Tim, who sings and plays piano, begins school. He learns of the school's upcoming auditions for The Magic Flute opera, meets fellow students Sophie and Paolo, and is forced by Headmaster Longbow to sing in front of his classmates with no warning. In the middle of the night, a glowing orb guides Tim to the school library where a large clock resides, under which is a shelf of books with an empty space. Tim inserts the red book and is transported. Three glowing orbs tell him that if he plays the part of Prince Tamino he will get what he desires; if not, he will meet the same fate as this world: engulfed by eternal night. He agrees.

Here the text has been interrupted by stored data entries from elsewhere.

Lemma avl_search_correct_witness :
  match find sample 35 with
  | (Some a, _) => exists d, (a, d) ∈ elems (m_root sample) /\ compare 35 d = 0
  | (None, w) => exists l1 l2, elems (m_root sample) = l1 ++ l2 /\ straddles 35 l1 l2 /\
      nearest sample w BEFORE = to_ptr (fst <$> last l1) /\
      nearest sample w AFTER = to_ptr (fst <$> head l2)
  end.
Proof. apply (avl_search_correct sample 35); [apply sample_wf | discriminate]. Defined.

Lemma avl_iteration_complete_witness :
  iterate sample 7 (to_ptr (first_node sample)) = [1; 2; 6; 3; 4; 5]%positive.
Proof. apply (avl_iteration_complete sample). apply sample_wf. Defined.

(** the sample, with 10 removed again *)
Definition sample_less : avltree Z := default empty (remove sample 10).

Lemma build_built l : forall T, built T -> NoDup l.*1 ->
  (forall x, x ∈ l.*1 -> x ∉ (elems (m_root T)).*1) ->
  built (foldl (fun T x => default T (add T x.1 x.2)) T l).
Proof.
  induction l as [| [new v] l IH]; intros T HT Hnd Hx; simpl; [done |].
  simpl in Hnd. apply NoDup_cons in Hnd as [Hnew Hnd].
  destruct (add T new v) as [T' |] eqn:Hadd; simpl; [| apply IH; set_solver].
  assert (Hn : new ∉ (elems (m_root T)).*1) by set_solver.
  apply IH; [by eapply built_add | done |]. intros x Hin.
  assert (Hf : fst (find T v) = None) by (unfold add in Hadd; by destruct (find T v) as [[a |] w]).
  destruct (wf_add T v new (built_wf T HT) Hf Hn) as (T2 & l1 & l2 & E & _ & He & He' & _).
  assert (T2 = T') as -> by congruence. specialize (Hx x). rewrite He, fmap_app in Hx.
  rewrite He', fmap_app, fmap_cons. simpl. set_solver.
Qed.

Lemma sample_built : built sample.
Proof.
  apply build_built; [apply built_empty | apply (bool_decide_unpack _); vm_compute; exact I |].
  intros x _. apply not_elem_of_nil.
Qed.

Tim enters the operatic story of the Magic Flute as Prince Tamino, encountering the bird-catcher Papageno, the Queen of Night, and her three ladies. In song, they task him with rescuing the Queen's daughter Pamina from the pagan priest Sarastro. They give him a magic flute and give Papageno a music box of protection.

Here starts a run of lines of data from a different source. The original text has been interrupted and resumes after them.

(** The part of the loop body that fills a gap before the next range. *)
Definition fill_gap (prev : option positive) (n : range) : M (T := T) unit :=
  match prev with
  | Some q =>
      bind (read q) (fun r =>
        when (m_end r <? m_start n) (range_new_proxy (m_end r) (m_start n - m_end r)))
  | None => ret tt
  end.

(** The previous range of the loop ends at [cur]; without one, the next starts there. *)
Definition loop_at (prev : option positive) (cur : Z) (pre rest : list (positive * range)) : Prop :=
  match prev with
  | Some q => exists pre' rq, pre = pre' ++ [(q, rq)] /\ m_end rq = cur
  | None => exists p r rest', rest = (p, r) :: rest' /\ m_start r = cur
  end.

Lemma fill_gap_spec m pre p r rest prev cur :
  good m (pre ++ (p, r) :: rest) -> chain 0 (pre ++ (p, r) :: rest) ->
  Forall (fun x => range_ok x.2) (pre ++ (p, r) :: rest) ->
  chain_end 0 pre <= cur -> loop_at prev cur pre ((p, r) :: rest) ->
  exists m1 pre1, fill_gap prev r m = Some (tt, m1) /\ cur <= m_start r /\
    shared m (pre ++ (p, r) :: rest) m1 (pre1 ++ (p, r) :: rest) cur (m_start r) /\
    (length pre1 <= S (length pre))%nat.
Proof.
  intros Hg Hc Hok Hcur Hat. pose proof Hc as [Hc1 (Hc2 & Hc3 & Hc4)]%chain_app. simpl in *.
  destruct prev as [q |]; simpl in Hat |- *.
  - destruct Hat as (pre' & rq & -> & <-). rewrite chain_end_app in *. simpl in *.
    unfold bind. rewrite (read_snoc _ _ _ _ _ Hg).
    destruct (Z.ltb_spec (m_end rq) (m_start r)) as [Hlt | Hge]; simpl.
    + destruct (new_proxy_spec m (pre' ++ [(q, rq)]) ((p, r) :: rest) (m_end rq) (m_start r))
        as (g & m1 & -> & H1); auto; [rewrite chain_end_app; simpl; lia | simpl; intuition lia |].
      exists m1, ((pre' ++ [(q, rq)]) ++ [(g, new_range (m_end rq) (m_start r) rt_proxy_reader)]).
      split; [done |]. split; [lia |]. rewrite <- (app_assoc (pre' ++ _)). split; [exact H1 |].
      rewrite !length_app. simpl. lia.
    + exists m, (pre' ++ [(q, rq)]). replace (m_start r) with (m_end rq) by lia.
      split; [done |]. split; [lia |]. split; [by apply shared_refl | lia].
  - destruct Hat as (p' & r' & rest' & [= <- <- <-] & <-).
    exists m, pre. split; [done |]. split; [lia |]. split; [by apply shared_refl | lia].
Qed.

(** A shareable range becomes a proxy with one reference more. *)
Lemma proxify_inc_spec m l1 l2 p r :
  good m (l1 ++ (p, r) :: l2) -> chain 0 (l1 ++ (p, r) :: l2) ->
  Forall (fun x => range_ok x.2) (l1 ++ (p, r) :: l2) -> shareable r ->
  Z.of_nat (length (l1 ++ (p, r) :: l2)) < 2 ^ 32 ->
  exists q m1 m', range_proxify p m = Some (q, m1) /\ write q inc_refs m1 = Some (tt, m') /\
    shared m (l1 ++ (p, r) :: l2) m' (l1 ++ (q, inc_refs (proxy_of r)) :: l2)
      (m_start r) (m_end r) /\ m_end (proxy_of r) = m_end r.
Proof.
  intros Hg Hc Hok Hsh Hlen. pose proof (ok_middle _ _ _ _ Hok) as Hokr.
  destruct (proxy_of_fields r Hokr Hsh) as (Hs & He & Hr & Hp & Hsh').
  destruct (proxify_spec _ _ _ _ _ Hg Hc Hok Hsh Hlen) as (q & m1 & Hpx & H1).
  destruct (inc_spec m1 l1 l2 q (proxy_of r)) as (m2 & Hw & H2); auto; try apply H1.
  exists q, m1, m2. split; [done |]. split; [done |]. split; [| done]. rewrite <- Hs, <- He at 1.
  eapply shared_trans; [eapply shared_empty; exact H1 | exact H2 |].
  rewrite Hs, He. apply chain_app in Hc as [_ (_ & ? & _)]. simpl in *. lia.
Qed.

Lemma split_inc_spec m l1 l2 p r o :
  good m (l1 ++ (p, r) :: l2) -> chain 0 (l1 ++ (p, r) :: l2) ->
  Forall (fun x => range_ok x.2) (l1 ++ (p, r) :: l2) -> shareable r ->
  Z.of_nat (length (l1 ++ (p, r) :: l2)) < 2 ^ 32 -> m_start r < o < m_end r ->
  exists f b m1 m' rs', range_split p o m = Some ((f, b), m1) /\
    write f inc_refs m1 = Some (tt, m') /\
    shared m (l1 ++ (p, r) :: l2) m' rs' (m_start r) o /\ ends o rs'.
Proof.
  intros Hg Hc Hok Hsh Hlen Ho. pose proof (ok_middle _ _ _ _ Hok) as Hokr.
  destruct (proxy_of_fields r Hokr Hsh) as (Hs & He & Hr & Hp & Hsh').
  destruct (split_spec _ _ _ _ _ _ Hg Hc Hok Hsh Hlen Ho) as (f & b & m1 & Hsp & H1).
  destruct (inc_spec m1 l1 ((b, rear_of (proxy_of r) o) :: l2) f (set_end o (proxy_of r)))
    as (m2 & Hw & H2); auto; try apply H1.
  do 5 eexists. split; [exact Hsp |]. split; [exact Hw |]. split.
  - eapply shared_trans; [eapply shared_empty; exact H1 | | ].
    + simpl in H2. rewrite Hs in H2. exact H2.
    + lia.
  - exists (f, inc_refs (set_end o (proxy_of r))). split; [set_solver | done].
Qed.

Lemma add_reader_loop_spec rest : forall fuel m pre prev cur e,
  good m (pre ++ rest) -> chain 0 (pre ++ rest) ->
  Forall (fun x => range_ok x.2) (pre ++ rest) ->
  (forall x, x ∈ rest -> m_start x.2 < e -> shareable x.2) ->
  chain_end 0 pre <= cur -> cur < e -> loop_at prev cur pre rest ->
  (length rest < fuel)%nat ->
  Z.of_nat (length (pre ++ rest) + length rest) < 2 ^ 32 ->
  exists m' rs', add_reader_loop fuel e prev (to_ptr (fst <$> head rest)) m = Some (tt, m') /\
    shared m (pre ++ rest) m' rs' cur e /\ ends e rs'.
Proof.
  induction rest as [| [p r] rest IH];
    intros fuel m pre prev cur e Hg Hc Hok Hsh Hcur Hlt Hat Hfuel Hlen;
    destruct fuel as [| fuel]; simpl in Hfuel; try lia; cbn [add_reader_loop head fmap option_fmap option_map to_ptr fst].
  - (* past the last range: cover the remaining end *)
    destruct prev as [q |]; simpl in Hat; [| by destruct Hat as (? & ? & ? & ? & ?)].
    destruct Hat as (pre' & rq & -> & <-).
    unfold bind. rewrite (read_snoc _ _ _ _ _ Hg).
    apply chain_app in Hc as [Hc _].
    destruct (new_proxy_spec m (pre' ++ [(q, rq)]) [] (m_end rq) e) as (g & m1 & -> & H1); auto; [done |].
    do 2 eexists. split; [done |]. split; [exact H1 |].
    eexists. split; [apply elem_of_app; right; apply elem_of_cons; left; reflexivity |]. done.
  - unfold bind at 1. rewrite (read_in _ _ _ _ _ Hg).
    destruct (Z.leb_spec e (m_start r)) as [Hbrk | Hnb].
    { destruct prev as [q |]; simpl in Hat;
        [| destruct Hat as (? & ? & ? & [= <- <- <-] & <-); lia].
      destruct Hat as (pre' & rq & -> & <-).
      unfold bind. rewrite (read_snoc _ _ _ _ _ Hg).
      apply chain_app in Hc as [Hc (Hc2 & Hc3 & Hc4)].
      destruct (new_proxy_spec m (pre' ++ [(q, rq)]) ((p, r) :: rest) (m_end rq) e)
        as (g & m1 & -> & H1); auto; [simpl; auto |].
      do 2 eexists. split; [done |]. split; [exact H1 |].
      eexists. split; [apply elem_of_app; right; apply elem_of_cons; left; reflexivity |]. done. }
    assert (Hshr : shareable r) by (apply (Hsh (p, r)); [set_solver | done]).
    destruct (fill_gap_spec m pre p r rest prev cur) as (m1 & pre1 & Hgap & Hcs & H1 & Hl1); auto.
    unfold bind at 1. fold (fill_gap prev r). rewrite Hgap.
    pose proof (sh_good _ _ _ _ _ _ H1) as Hg1. pose proof (sh_chain _ _ _ _ _ _ H1) as Hc1.
    pose proof (sh_ok _ _ _ _ _ _ H1) as Hok1.
    assert (Hlen1 : Z.of_nat (length (pre1 ++ (p, r) :: rest)) < 2 ^ 32).
    { rewrite length_app in *. simpl in *. lia. }
    assert (Hrange : m_start r < m_end r).
    { apply chain_app in Hc as [_ (_ & ? & _)]. done. }
    destruct (Z.eqb_spec e (m_end r)) as [-> | Hne].
    { destruct (proxify_inc_spec _ _ _ _ _ Hg1 Hc1 Hok1 Hshr Hlen1)
        as (q & m2 & m3 & Hpx & Hw & H2 & He).
      unfold bind at 1. rewrite Hpx, Hw. do 2 eexists. split; [done |].
      split; [eapply shared_trans; [exact H1 | exact H2 | lia] |].
      eexists. split; [apply elem_of_app; right; apply elem_of_cons; left; reflexivity | done]. }
    destruct (Z.ltb_spec e (m_end r)) as [Hin | Hout].
    { destruct (split_inc_spec _ _ _ _ _ e Hg1 Hc1 Hok1 Hshr Hlen1 ltac:(lia))
        as (f & b & m2 & m3 & rs' & Hsp & Hw & H2 & He).
      unfold bind at 1. rewrite Hsp. cbn [fst]. rewrite Hw. do 2 eexists. split; [done |].
      split; [| exact He]. eapply shared_trans; [exact H1 | exact H2 | lia]. }
    destruct (proxify_inc_spec _ _ _ _ _ Hg1 Hc1 Hok1 Hshr Hlen1)
      as (q & m2 & m3 & Hpx & Hw & H2 & He).
    unfold bind at 1. rewrite Hpx. unfold bind at 1. rewrite Hw. unfold bind at 1.
    pose proof (sh_good _ _ _ _ _ _ H2) as Hg2. rewrite (tree_next_in _ _ _ _ _ Hg2).
    pose proof (sh_chain _ _ _ _ _ _ H2) as Hc2. pose proof (sh_ok _ _ _ _ _ _ H2) as Hok2.
    rewrite cons_middle, app_assoc in Hg2, Hc2, Hok2.
    edestruct (IH fuel m3 (pre1 ++ [(q, inc_refs (proxy_of r))]) (Some q) (m_end r) e)
      as (m4 & rs' & Hloop & H3 & Hends); auto.
    + intros x Hx Hlt'. apply Hsh; [set_solver | done].
    + rewrite chain_end_app. simpl. lia.
    + lia.
    + simpl. eauto.
    + lia.
    + rewrite !length_app in *. simpl in *. lia.
    + exists m4, rs'. split; [exact Hloop |]. split; [| done].
      eapply shared_trans; [exact H1 | | lia].
      eapply shared_trans; [exact H2 | | lia].
      rewrite <- app_assoc in H3. exact H3.
Qed.

End Inv.
#[export] Hint Resolve elem_fst_middle : core.
End RangeLockInv.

Tim returns to the real world in possession of the flute. He begins alternating between nights in the story of The Magic Flute and days at school, disappointing his new friends in both by occasionally disappearing to the other. He is forced to choose between art and love, while finding that the most important thing for both is truth.

== Production ==
=== Development ===
In 2017, Roland Emmerich's Centropolis Entertainment and Flimmer began to co-produce a modern-day adaptation of Mozart's opera, the brainchild of Florian Sigl and Christopher Zwickler. Emmerich and Zwickler produced, Sigl directed, while Andrew Lowery wrote the screenplay. Dan Maag and Fabian Wolfart of Pantaleon Films joined as producers at the 68th Berlin International Film Festival in February 2018.

Pixomondo created the film's VFX. The project received funds from both Austria and Germany.

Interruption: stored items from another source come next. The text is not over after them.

Lemma chain_released lo mid post : chain lo (mid ++ post) -> chain lo (released mid ++ post).
Proof.
  revert lo. induction mid as [| x mid IH]; intros lo; [done |]. rewrite released_cons. simpl.
  intros (H1 & H2 & H3). apply IH in H3.
  destruct (m_refs x.2 =? 1); simpl; [eapply chain_weaken; [| exact H3]; lia | auto].
Qed.

Lemma released_in mid q d : (q, d) ∈ mid -> m_refs d <> 1 -> (q, dec_refs d) ∈ released mid.
Proof.
  intros Hin Hr. apply list_elem_of_omap. exists (q, d). split; [done |].
  unfold release_one. simpl. by rewrite (proj2 (Z.eqb_neq _ _) Hr).
Qed.
Lemma released_inv mid q d : (q, d) ∈ released mid ->
  exists d', (q, d') ∈ mid /\ d = dec_refs d' /\ m_refs d' <> 1.
Proof.
  intros ([q' d'] & Hin & Hrel)%list_elem_of_omap. unfold release_one in Hrel. simpl in Hrel.
  destruct (Z.eqb_spec (m_refs d') 1); [done |]. injection Hrel as -> <-. eauto.
Qed.

Lemma released_weight mid x c e :
  chain c mid -> contig c e mid -> Forall (fun y => proxy_reader y.2) mid ->
  weight (rw x) (released mid) = weight (rw x) mid - ind c e x /\
  weight (ww x) (released mid) = 0 /\ weight (ww x) mid = 0.
Proof.
  revert c. induction mid as [| [p r] mid IH]; intros c Hc Hm Hpx.
  - simpl in Hm. subst. rewrite ind_empty. done.
  - destruct Hc as (_ & H2 & H3), Hm as [H4 H5]. simpl in H2, H3, H4, H5.
    apply Forall_cons in Hpx as [(Ht & Hp & Hr) Hpx]. simpl in Ht, Hp, Hr.
    destruct (IH (m_end r)) as (IH1 & IH2 & IH3); auto.
    pose proof (contig_ge _ _ _ _ H3 H5).
    rewrite released_cons, (ind_split c (m_end r) e) by lia. cbn [fst snd].
    assert (Hx : (if covers x r then 1 else 0) = ind c (m_end r) x).
    { unfold ind, covers. by rewrite H4. }
    rewrite !weight_cons. cbn [snd]. rewrite (rw_reader x r Ht), (ww_reader x r Ht).
    destruct (Z.eqb_spec (m_refs r) 1) as [E | E].
    + rewrite E. destruct (covers x r); lia.
    + rewrite !weight_cons. cbn [snd]. rewrite (rw_reader _ (dec_refs r)), (ww_reader _ (dec_refs r)) by done.
      change (covers x (dec_refs r)) with (covers x r). simpl m_refs. destruct (covers x r); lia.
Qed.

Lemma contig_within c e mid x : chain c mid -> contig c e mid -> x ∈ mid ->
  c <= m_start x.2 < m_end x.2 /\ m_end x.2 <= e.
Proof.
  revert c. induction mid as [| y mid IH]; intros c Hc Hm Hx; [by apply elem_of_nil in Hx |].
  destruct Hc as (H1 & H2 & H3), Hm as [H4 H5]. pose proof (contig_ge _ _ _ _ H3 H5).
  apply elem_of_cons in Hx as [-> | Hx]; [lia |]. specialize (IH _ H3 H5 Hx). lia.
Qed.

Lemma range_ok_dec r : range_ok r -> proxy_reader r -> m_refs r <> 1 -> range_ok (dec_refs r).
Proof.
  intros [O1 O2 O3 O4 O5] (Ht & Hp & Hr) Hne. constructor; simpl; auto; [lia | congruence].
Qed.

Lemma locks_release m pre mid post h1 h h2 m' :
  locks m (pre ++ mid ++ post) (h1 ++ h :: h2) -> proxied m (pre ++ mid ++ post) h ->
  contig (h_start h) (h_end h) mid -> chain (h_start h) mid ->
  Forall (fun x => proxy_reader x.2) mid ->
  good m' (pre ++ released mid ++ post) -> m_detached m' = drop_own (h_ptr h) (m_detached m) ->
  locks m' (pre ++ released mid ++ post) (h1 ++ h2).
Proof.
  intros Hl Hpx Hm Hcm Hprx Hg Hd. pose proof (lk_stable _ _ _ Hl) as [Hg0 Hc Hok].
  assert (Hprx' : forall q d, (q, d) ∈ mid -> proxy_reader d).
  { intros q d Hq. rewrite Forall_forall in Hprx. apply (Hprx _ Hq). }
  assert (Hout : forall q d, (q, d) ∈ pre ++ mid ++ post -> m_is_proxy d = false ->
    (q, d) ∈ pre ++ released mid ++ post).
  { intros q d Hq Hp. rewrite !elem_of_app in *. destruct Hq as [? | [Hq | ?]]; [tauto | | tauto].
    destruct (Hprx' q d Hq) as (_ & Hp' & _). congruence. }
  assert (Hcnt : forall x, hcov reader x h = ind (h_start h) (h_end h) x /\ hcov writer x h = 0).
  { intros x. unfold hcov. rewrite (proj1 Hpx). done. }
  constructor.
  - constructor; [done | |].
    + apply chain_app in Hc as [Hc1 Hc2]. apply chain_app. split; [done |]. by apply chain_released.
    + rewrite !Forall_app in *. destruct Hok as (? & Hokm & ?). split; [done |]. split; [| done].
      rewrite Forall_forall in Hokm |- *. intros [q d] (d' & Hin & -> & Hne)%released_inv.
      apply range_ok_dec; [apply (Hokm _ Hin) | by eapply Hprx' | done].
  - intros x. pose proof (lk_rw _ _ _ Hl x) as H.
    destruct (released_weight mid x _ _ Hcm Hm Hprx) as (E1 & _ & _).
    rewrite !weight_app, cnt_middle, (proj1 (Hcnt x)) in *. lia.
  - intros x. pose proof (lk_ww _ _ _ Hl x) as H.
    destruct (released_weight mid x _ _ Hcm Hm Hprx) as (_ & E2 & E3).
    rewrite !weight_app, cnt_middle, (proj2 (Hcnt x)) in *. lia.
  - intros h' Hh'. apply (lk_bounds _ _ _ Hl). set_solver.
  - intros h' Hh'. destruct (lk_held _ _ _ Hl h') as [(q & d & H1 & H2 & H3 & H4) | Hpx']; [set_solver | |].
    + left. exists q, d. auto.
    + right. eapply (proxied_kept m _ m' _ h1 h h2); eauto.
      intros q d Hq Hor. rewrite !elem_of_app in Hq.
      destruct Hq as [? | [Hq | ?]]; [exists d; set_solver | | exists d; set_solver].
      exists (dec_refs d). split; [| done]. rewrite !elem_of_app. right. left.
      apply released_in; [done |]. destruct Hor as [Hor | (x & Hx%covers_spec & Hnx)]; [lia |].
      pose proof (contig_within _ _ _ _ Hcm Hm Hq). simpl in *. lia.
  - eapply omap_nodup_drop, Hl.
  - intros q d Hq Hqp.
    assert (Hq' : (q, d) ∈ pre ++ mid ++ post).
    { rewrite !elem_of_app in *. destruct Hq as [? | [Hq | ?]]; [tauto | | tauto].
      apply released_inv in Hq as (d' & Hin & -> & _). destruct (Hprx' q d' Hin) as (_ & Hp' & _).
      simpl in Hqp. congruence. }
    destruct (lk_owner _ _ _ Hl q d Hq' Hqp) as (h' & Hh' & Hhp).
    exists h'. split; [| done]. rewrite elem_of_app, elem_of_cons in *.
    destruct Hh' as [? | [-> | ?]]; [by left | | by right]. exfalso.
    destruct Hpx as (_ & _ & _ & Hdet). rewrite Hhp in Hdet. destruct Hdet as (r & Hr & _).
    rewrite (g_disj _ _ Hg0 q) in Hr; [done |]. apply list_elem_of_fmap. by exists (q, d).
Qed.

(** The pieces that make up a proxied lock. *)
Lemma proxied_pieces m rs h1 h h2 :
  locks m rs (h1 ++ h :: h2) -> proxied m rs h ->
  exists pre mid post, rs = pre ++ mid ++ post /\ contig (h_start h) (h_end h) mid /\ mid <> [] /\
    chain (h_start h) mid /\ Forall (fun x => proxy_reader x.2) mid.
Proof.
  intros Hl Hpx. pose proof (lk_stable _ _ _ Hl) as [Hg Hc Hok].
  assert (Hh : h ∈ h1 ++ h :: h2) by set_solver.
  destruct (lk_bounds _ _ _ Hl h Hh) as [Hb _]. pose proof Hpx as (Ht & Hst & Hen & Hdet).
  destruct (tiles rs (h_start h) (h_end h)) as (pre & mid & post & -> & Hm & Hne); auto; [lia | |].
  { intros x Hx. apply (weight_covered rw); [apply rw_zero |].
    pose proof (cnt_ge reader x h _ Hh Ht Hx). rewrite (lk_rw _ _ _ Hl x). lia. }
  assert (Hcm : chain (h_start h) mid).
  { apply chain_app in Hc as [_ [Hc _]%chain_app].
    destruct mid as [| y mid]; [done |]. destruct Hc as (? & ? & ?), Hm as [Hm _].
    simpl. auto with lia. }
  exists pre, mid, post. split; [done |]. split; [done |]. split; [done |]. split; [done |].
  apply Forall_forall. intros [q d] Hq. simpl.
  assert (Hin : (q, d) ∈ pre ++ mid ++ post) by set_solver.
  assert (Hokd : range_ok d) by (rewrite Forall_forall in Hok; apply (Hok _ Hin)).
  pose proof (contig_within _ _ _ _ Hcm Hm Hq) as Hw. simpl in Hw.
  assert (Hcov : covers (m_start d) d = true) by (apply covers_spec; lia).
  assert (Hrd : m_type d = rt_reader).
  { eapply (reader_range _ _ _ q d (m_start d) h Hl); auto. lia. }
  split; [done |]. split; [| apply Hokd].
  destruct (m_is_proxy d) eqn:Ep; [done | exfalso].
  destruct (lk_owner _ _ _ Hl q d Hin Ep) as (h0 & Hh0 & Hp0).
  assert (Hq1 : q ∈ (pre ++ mid ++ post).*1) by (apply list_elem_of_fmap; by exists (q, d)).
  assert (Hh0' : h0 ∈ h1 ++ h2).
  { rewrite elem_of_app, elem_of_cons in *. destruct Hh0 as [? | [-> | ?]]; [by left | | by right].
    rewrite Hp0 in Hdet. destruct Hdet as (r & Hr & _). by rewrite (g_disj _ _ Hg q Hq1) in Hr. }
  destruct (own_range _ _ _ h0 q Hl Hh0 Hp0 Hq1) as (d' & Hd' & _ & Hs' & He' & Ht').
  assert (d' = d) as ->.
  { destruct (list_elem_of_split _ _ Hin) as (k1 & k2 & Hk). rewrite Hk in Hd'.
    destruct (decide (d' = d)) as [| Hned]; [done | exfalso].
    eapply (fst_not_elsewhere k1 k2 q d d'); [rewrite <- Hk; by apply (good_nodup m) |].
    rewrite elem_of_app, elem_of_cons in *. destruct Hd' as [? | [? | ?]]; [tauto | congruence | tauto]. }
  pose proof (shared_piece _ _ _ _ _ q d (m_start d) h0 Hl Hin Hcov Hh0') as H2.
  rewrite (ok_single _ Hokd Ep) in H2. rewrite Hrd in Ht'. destruct (h_type h0); [| done].
  assert (2 <= 1); [apply H2; [done | lia | lia] | lia].
Qed.

(** What an unlock does to a range: it stays, or its waiters are notified. *)
Definition kept_or_notified rs rs' (evs : list event) : Prop :=
  forall p r, (p, r) ∈ rs ->
    (exists r', (p, r') ∈ rs' /\ m_read_wanted r' = m_read_wanted r /\ m_write_wanted r' = m_write_wanted r) \/
    (forall ev, ev ∈ retire_events p r -> ev ∈ evs).

Lemma release_notifies mid p r :
  (p, r) ∈ mid -> m_refs r = 1 -> forall ev, ev ∈ retire_events p r -> ev ∈ release_events mid.
Proof.
  intros Hin Hr ev Hev. unfold release_events. apply list_elem_of_In, in_concat.
  exists (retire_events p r). split; [| by apply list_elem_of_In]. apply list_elem_of_In.
  apply list_elem_of_fmap. exists (p, r). split; [| done]. simpl. by rewrite Hr.
Qed.

Lemma unlock_locks m rs h1 h h2 :
  locks m rs (h1 ++ h :: h2) -> Z.of_nat (length rs) < 2 ^ 30 ->
  exists rl m' rs' evs, unlock_range h m = Some (rl, m') /\ locks m' rs' (h1 ++ h2) /\
    m_events m' = m_events m ++ evs /\ kept_or_notified rs rs' evs.
Proof.
  intros Hl Hlen. assert (Hh : h ∈ h1 ++ h :: h2) by set_solver.
  pose proof (lk_stable _ _ _ Hl) as [Hg Hc Hok].
  destruct (lk_bounds _ _ _ Hl h Hh) as [Hb1 Hb2]. destruct (lk_held _ _ _ Hl h Hh) as [Hown | Hpx].
  - destruct Hown as (p & r & Hp & (l1 & l2 & ->)%list_elem_of_split & Hrest).
    destruct (unlock_own_spec m l1 p r l2 (h_start h) (h_end h) (h_type h)) as (m' & Hu & Hg' & Hd & He);
      [done | lia | by apply (ok_middle _ _ _ _ Hok) |].
    do 2 eexists. exists (l1 ++ l2), (retire_events p r). rewrite <- Hp in Hu.
    split; [by destruct h |]. split; [by eapply locks_retire |]. split; [done |].
    intros q d Hq. rewrite elem_of_app, elem_of_cons in Hq. destruct Hq as [? | [Heq | ?]].
    + left. exists d. set_solver.
    + injection Heq as -> ->. by right.
    + left. exists d. set_solver.
  - destruct (proxied_pieces _ _ _ _ _ Hl Hpx) as (pre & mid & post & -> & Hm & Hne & Hcm & Hprx).
    destruct (unlock_proxied_spec m pre mid post (h_start h) (h_end h) (h_ptr h))
      as (m' & Hu & Hg' & Hd & He); auto; [lia | lia | apply Hpx |].
    exists (Lock (h_start h) (h_end h) reader
      (if existsb (fun x => m_refs x.2 =? 1) mid then None else h_ptr h)), m',
      (pre ++ released mid ++ post), (release_events mid).
    split; [destruct h as [s e t o]; destruct Hpx as [Ht _]; simpl in *; subst t; exact Hu |].
    split; [by eapply locks_release |]. split; [done |].
    intros q d Hq. rewrite !elem_of_app in Hq.
    destruct Hq as [? | [Hq | ?]]; [left; exists d; set_solver | | left; exists d; set_solver].
    destruct (decide (m_refs d = 1)) as [E | E]; [right; by apply release_notifies |].
    left. exists (dec_refs d). split; [| done]. rewrite !elem_of_app. right. left. by apply released_in.
Qed.

(** ** The system of threads *)

(** A thread inside [condition_variable::wait] on the range at [w_on]. *)
Record waiter := Waiter { w_start : Z; w_end : Z; w_type : lock_type; w_on : positive }.
(** A thread that left [wait] and is about to take the mutex again. *)
Record request := Request { q_start : Z; q_end : Z; q_type : lock_type }.

Record sys := Sys {
  s_man : manager T; s_held : list range_lock; s_wait : list waiter; s_ready : list request }.

Definition sys_init : sys := Sys lock_manager_new [] [] [].

Definition resume (w : waiter) : request := Request (w_start w) (w_end w) (w_type w).
Definition wait_event (w : waiter) : event :=
  match w_type w with reader => NotifyReaders (w_on w) | writer => NotifyWriters (w_on w) end.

Co-producers include Tim Oberwelland, Theodor Gringel, Peter Eiff and Tobias Alexander Seiffert of Tobis Film as well as Stefan Konarske of Quinta Media.

=== Casting ===
The cast was announced in February 2021, with Iwan Rheon, Jack Wolfe, Asha Banks and Amir Wilson starring. Opera stars Sabine Devieilhe, Rolando Villazón and Morris Robinson would feature. Other cast members include F. Murray Abraham, Stéfi Celma, Jeanne Goursaud, Jasmin Shakeri, Lary, and Stefan Konarske.

=== Filming ===
Principal photography began in February 2021 at Bavaria Studios in Munich and wrapped in Tenerife in April. Other reported filming locations included Salzburg and London.

=== Music ===
Seventeen arias from The Magic Flute are featured in the film, performed by the individual actors.
- "Have Mercy"
- "Observe His Face"
- "I'm Sure That There Could Never Be"
- "Such Loveliness"
- "You, You, You"
- "Hm, Hm, Hm"
- "You Will Not Dare"
- "What Place Is This?"
- "A Man in Search"
- "Two Little Birds"
- "This Music"
- "Long Live to Sarastro"
- "All the World Is Always Lasting"
- "The Wrath of Hell"
- "Before Our Holy Altar"
- "Now I Know"
- "Pa Pa Papagena"

Three non opera songs are also included.
- "I'll Be There" (Jackson 5): The original track is heard early in the film, then is played on piano and sung by Tim and Sophie.
- "Time to Say Goodbye": Tim performs this as part of his introduction to the school.
- "Outweigh Your Love": Performed during the end credits by Madeleine and Wankelmut.

== Release ==
Sola Media has the rights to international distribution. First look stills were revealed in October 2021. The film premiered at the 2022 Zurich Film Festival. It received a theatrical release on 10 March 2023 through Shout! Studios.

== Reception ==
The film received mixed reviews. Review aggregator website Rotten Tomatoes reports a 50% score, based on 18 reviews, with an average rating of 5.4/10.